Annabelle: Vuelve a Casa (Annabelle Comes Home) (2019)

Una oportunidad desaprovechada dentro del Universo Warren







Después de dos películas protagonizadas por la terrorífica muñeca y varias entregas del Universo Warren, Annabelle: Vuelve a Casa tenía todos los ingredientes para convertirse en una de las propuestas más inquietantes de la franquicia. La idea era excelente: reunir en una sola noche todos los objetos malditos que Ed y Lorraine Warren han ido recopilando durante años. Sin embargo, el resultado acaba siendo mucho más convencional de lo que prometía.

La película parte de una premisa muy conocida por los seguidores de la saga. Los Warren consiguen recuperar a Annabelle y la encierran definitivamente en una vitrina bendecida por un sacerdote, convencidos de que así mantendrán contenida la maldad que habita en su interior. Pero, como era de esperar, basta una imprudencia para que todo el horror vuelva a desatarse.

Mientras Ed y Lorraine se encuentran fuera de casa, su hija Judy, de apenas diez años, pasa la noche con su niñera Mary Ellen y la amiga de esta, Daniela. Movida por el dolor de haber perdido a un ser querido y por el deseo de contactar con él, Daniela rompe todas las normas y abre la vitrina donde permanece encerrada Annabelle. A partir de ese momento, la muñeca libera a los numerosos espíritus y entidades malignas que los Warren mantienen confinados en su sala de artefactos malditos.

Sobre el papel, la idea resulta apasionante. Esa habitación repleta de objetos embrujados era una auténtica mina para desarrollar una historia de terror llena de imaginación y situaciones angustiosas. Cada reliquia parece esconder una historia propia y muchas de ellas apenas tienen unos segundos en pantalla. La sensación constante es que la película desaprovecha un escenario con un potencial enorme.

Uno de los ejemplos más claros es La Novia, una presencia fantasmal realmente inquietante que consigue algunos de los momentos más inspirados del metraje.

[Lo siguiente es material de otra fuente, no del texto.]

(* ===== verification/Crdt.v ===== *)
(** Applying operations to the graph: the acceptance rules of
[Inner::apply_operation_internal] (the [match &op.action] of [src/src/db.rs]),
the register and set-membership fragments on which replicas converge, and the
mixed histories on which they do not. *)
From stdpp Require Import base gmap sets list strings.
From Stdlib Require Import ZArith Lia.
From S2P Require Import Prelude Clock Value.

(** [zero_marker]. *)
Definition zero_marker : VersionMarker := mkMarker (mkRevision 0 0 "") "".

(** [.map(|current| marker <= *current).unwrap_or(false)]. *)
Definition blocks (marker : VersionMarker) (current : option VersionMarker) : bool :=
  match current with Some c => leb marker c | None => false end.

(** [nodes.entry(node).or_insert_with(|| NodeState::new(node))]. *)
Definition node_entry (n : NodeId) (nodes : gmap string NodeState) : NodeState :=
  default (node_new n) (nodes !! n).

(** The stored form of an operation value, [OperationAction::SetField]. *)
Definition field_value_of (marker : VersionMarker) (v : OperationValue) : FieldValue :=
  match v with
  | OScalar v => FScalar v
  | OBytes b => FBytes b
  | OBlob r => FBlob r
  | OLink t => FLink t
  | OSet ms => FSet (mkSet marker (list_to_map ((λ m, (m, marker)) <$> ms)) ∅)
  end.

Definition apply_set_field (marker : VersionMarker) (field : string) (v : OperationValue)
    (state : NodeState) : NodeState * bool :=
  let tombstone_blocks := blocks marker (tombstones state !! field) in
  let field_blocks := blocks marker (version <$> fields state !! field) in
  if tombstone_blocks || field_blocks then (state, false)
  else (mkNode (id state)
          (<[field := mkField (field_value_of marker v) marker]> (fields state))
          (delete field (tombstones state)), true).

(** [if marker > current.version { current.version = marker; }]. *)
Definition raise_version (marker current : VersionMarker) : VersionMarker :=
  if ltb current marker then marker else current.

Definition apply_add_set_member (marker : VersionMarker) (field : string) (member : NodeId)
    (state : NodeState) : NodeState * bool :=
  let put fs := mkNode (id state) (<[field := fs]> (fields state)) (tombstones state) in
  if blocks marker (tombstones state !! field) then (state, false)
  else
    match fields state !! field with
    | Some current =>
        match value current with
        | FSet set =>
            if leb marker (baseline set) then (state, false)
            else if blocks marker (members set !! member) || blocks marker (removed set !! member)
            then (state, false)
            else (put (mkField
                         (FSet (mkSet (baseline set) (<[member := marker]> (members set))
                                  (delete member (removed set))))
                         (raise_version marker (version current))), true)
        | _ =>
            if leb marker (version current) then (state, false)
            else (put (mkField (FSet (mkSet marker {[member := marker]} ∅)) marker), true)
        end
    | None => (put (mkField (FSet (mkSet zero_marker {[member := marker]} ∅)) marker), true)
    end.

Definition apply_remove_set_member (marker : VersionMarker) (field : string) (member : NodeId)
    (state : NodeState) : NodeState * bool :=
  let put fs := mkNode (id state) (<[field := fs]> (fields state)) (tombstones state) in
  if blocks marker (tombstones state !! field) then (state, false)
  else
    match fields state !! field with
    | Some current =>
        match value current with
        | FSet set =>
            if leb marker (baseline set) then (state, false)
            else if blocks marker (members set !! member) || blocks marker (removed set !! member)
            then (state, false)
            else (put (mkField
                         (FSet (mkSet (baseline set) (delete member (members set))
                                  (<[member := marker]> (removed set))))
                         (raise_version marker (version current))), true)
        | _ =>
            if leb marker (version current) then (state, false)
            else (put (mkField (FSet (mkSet zero_marker ∅ {[member := marker]})) marker), true)
        end
    | None => (put (mkField (FSet (mkSet zero_marker ∅ {[member := marker]})) marker), true)
    end.

Definition apply_delete_field (marker : VersionMarker) (field : string)
    (state : NodeState) : NodeState * bool :=
  let field_blocks := blocks marker (version <$> fields state !! field) in
  let tombstone_blocks := blocks marker (tombstones state !! field) in
  if field_blocks || tombstone_blocks then (state, false)
  else (mkNode (id state) (delete field (fields state))
          (<[field := marker]> (tombstones state)), true).

Definition apply_to_node (op : Operation) (state : NodeState) : NodeState * bool :=
  match action op with
  | SetField _ f v => apply_set_field (op_marker op) f v state
  | AddSetMember _ f m => apply_add_set_member (op_marker op) f m state
  | RemoveSetMember _ f m => apply_remove_set_member (op_marker op) f m state
  | DeleteField _ f => apply_delete_field (op_marker op) f state
  end.

(** The graph update of [apply_operation_internal] and whether it was accepted. *)
Definition apply_action (op : Operation) (nodes : gmap string NodeState)
    : gmap string NodeState * bool :=
  let n := operation_source_node op in
  let r := apply_to_node op (node_entry n nodes) in
  (<[n := r.1]> nodes, r.2).

Definition apply_all (nodes : gmap string NodeState) (ops : list Operation)
    : gmap string NodeState :=
  foldl (λ g op, (apply_action op g).1) nodes ops.

(** * Slots

An operation reads and writes one slot: what a node holds under one field name.
[slot_step] is the acceptance rule on slots; [apply_action] implements it. *)
Abbreviation slot := (option FieldState * option VersionMarker)%type.

Definition node_slot (state : NodeState) (f : string) : slot :=
  (fields state !! f, tombstones state !! f).

Definition slot_of (nodes : gmap string NodeState) (n : NodeId) (f : string) : slot :=
  match nodes !! n with Some st => node_slot st f | None => (None, None) end.

Definition slot_blocked (marker : VersionMarker) (s : slot) : bool :=
  blocks marker (version <$> s.1) || blocks marker s.2.

Definition add_member (marker : VersionMarker) (member : NodeId) (set : SetState) : SetState :=
  mkSet (baseline set) (<[member := marker]> (members set)) (delete member (removed set)).

Definition drop_member (marker : VersionMarker) (member : NodeId) (set : SetState) : SetState :=
  mkSet (baseline set) (delete member (members set)) (<[member := marker]> (removed set)).

Definition member_blocked (marker : VersionMarker) (member : NodeId) (set : SetState) : bool :=
  leb marker (baseline set) || blocks marker (members set !! member)
  || blocks marker (removed set !! member).

Definition member_step (marker : VersionMarker) (member : NodeId)
    (upd : VersionMarker → NodeId → SetState → SetState)
    (on_scalar on_empty : SetState) (s : slot) : slot * bool :=
  if blocks marker s.2 then (s, false)
  else
    match s.1 with
    | Some (mkField (FSet set) v) =>
        if member_blocked marker member set then (s, false)
        else ((Some (mkField (FSet (upd marker member set)) (raise_version marker v)), s.2), true)
    | Some current =>
        if leb marker (version current) then (s, false)
        else ((Some (mkField (FSet on_scalar) marker), s.2), true)
    | None => ((Some (mkField (FSet on_empty) marker), s.2), true)
    end.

Su diseño y puesta en escena son tan efectivos que resulta fácil imaginar una película centrada exclusivamente en este personaje. Lo mismo ocurre con otras entidades que aparecen fugazmente y que despiertan más interés que la propia trama principal.

El problema reside en un guion demasiado simple y previsible. La historia se limita a encadenar sustos, puertas que se abren solas, apariciones repentinas y los ya habituales jump scares acompañados de bruscas subidas de volumen. Son recursos que funcionan de manera puntual, pero que sustituyen el verdadero terror psicológico por sobresaltos mecánicos que el espectador termina anticipando.







A ello se suma un reparto juvenil que, salvo algunas excepciones, ofrece interpretaciones bastante irregulares. Las tres protagonistas cumplen su función dentro de la historia, pero pocas veces consiguen transmitir el miedo o la desesperación que exigen muchas escenas. En contraste, las breves apariciones de Patrick Wilson y Vera Farmiga recuerdan por qué Ed y Lorraine Warren siguen siendo el verdadero corazón de toda la franquicia. Su sola presencia aporta una credibilidad y un carisma que la película echa de menos durante buena parte de su metraje.

No obstante, sería injusto afirmar que todo funciona mal. La dirección de Gary Dauberman demuestra conocer perfectamente el universo creado por James Wan. La ambientación está muy cuidada, la fotografía juega eficazmente con la oscuridad de la casa y la recreación del famoso cuarto de los objetos malditos vuelve a ser uno de los grandes atractivos visuales de la película. Cada rincón transmite la sensación de esconder una historia terrorífica que el espectador desearía conocer.

Precisamente ahí reside la mayor frustración. Annabelle: Vuelve a Casa tenía entre manos uno de los escenarios más ricos de todo el Universo Warren y, sin embargo, opta por el camino más fácil. En lugar de profundizar en la mitología de estos objetos malditos o construir una historia realmente perturbadora, prefiere limitarse a una sucesión de sustos previsibles y situaciones ya vistas innumerables veces dentro del cine de terror comercial.

No es una mala película. Se deja ver, entretiene y ofrece algún momento inquietante, especialmente para los seguidores de la saga. Pero da la impresión de ser una ocasión perdida para expandir un universo que todavía tiene mucho que ofrecer.

Ojalá las próximas entregas de Expediente Warren recuperen el nivel de las mejores películas de la franquicia, porque pocas parejas han aportado tanto carisma al cine de terror moderno como Ed y Lorraine Warren. Al fin y al cabo, en este universo queda claro que, sin los Warren… no hay paraíso.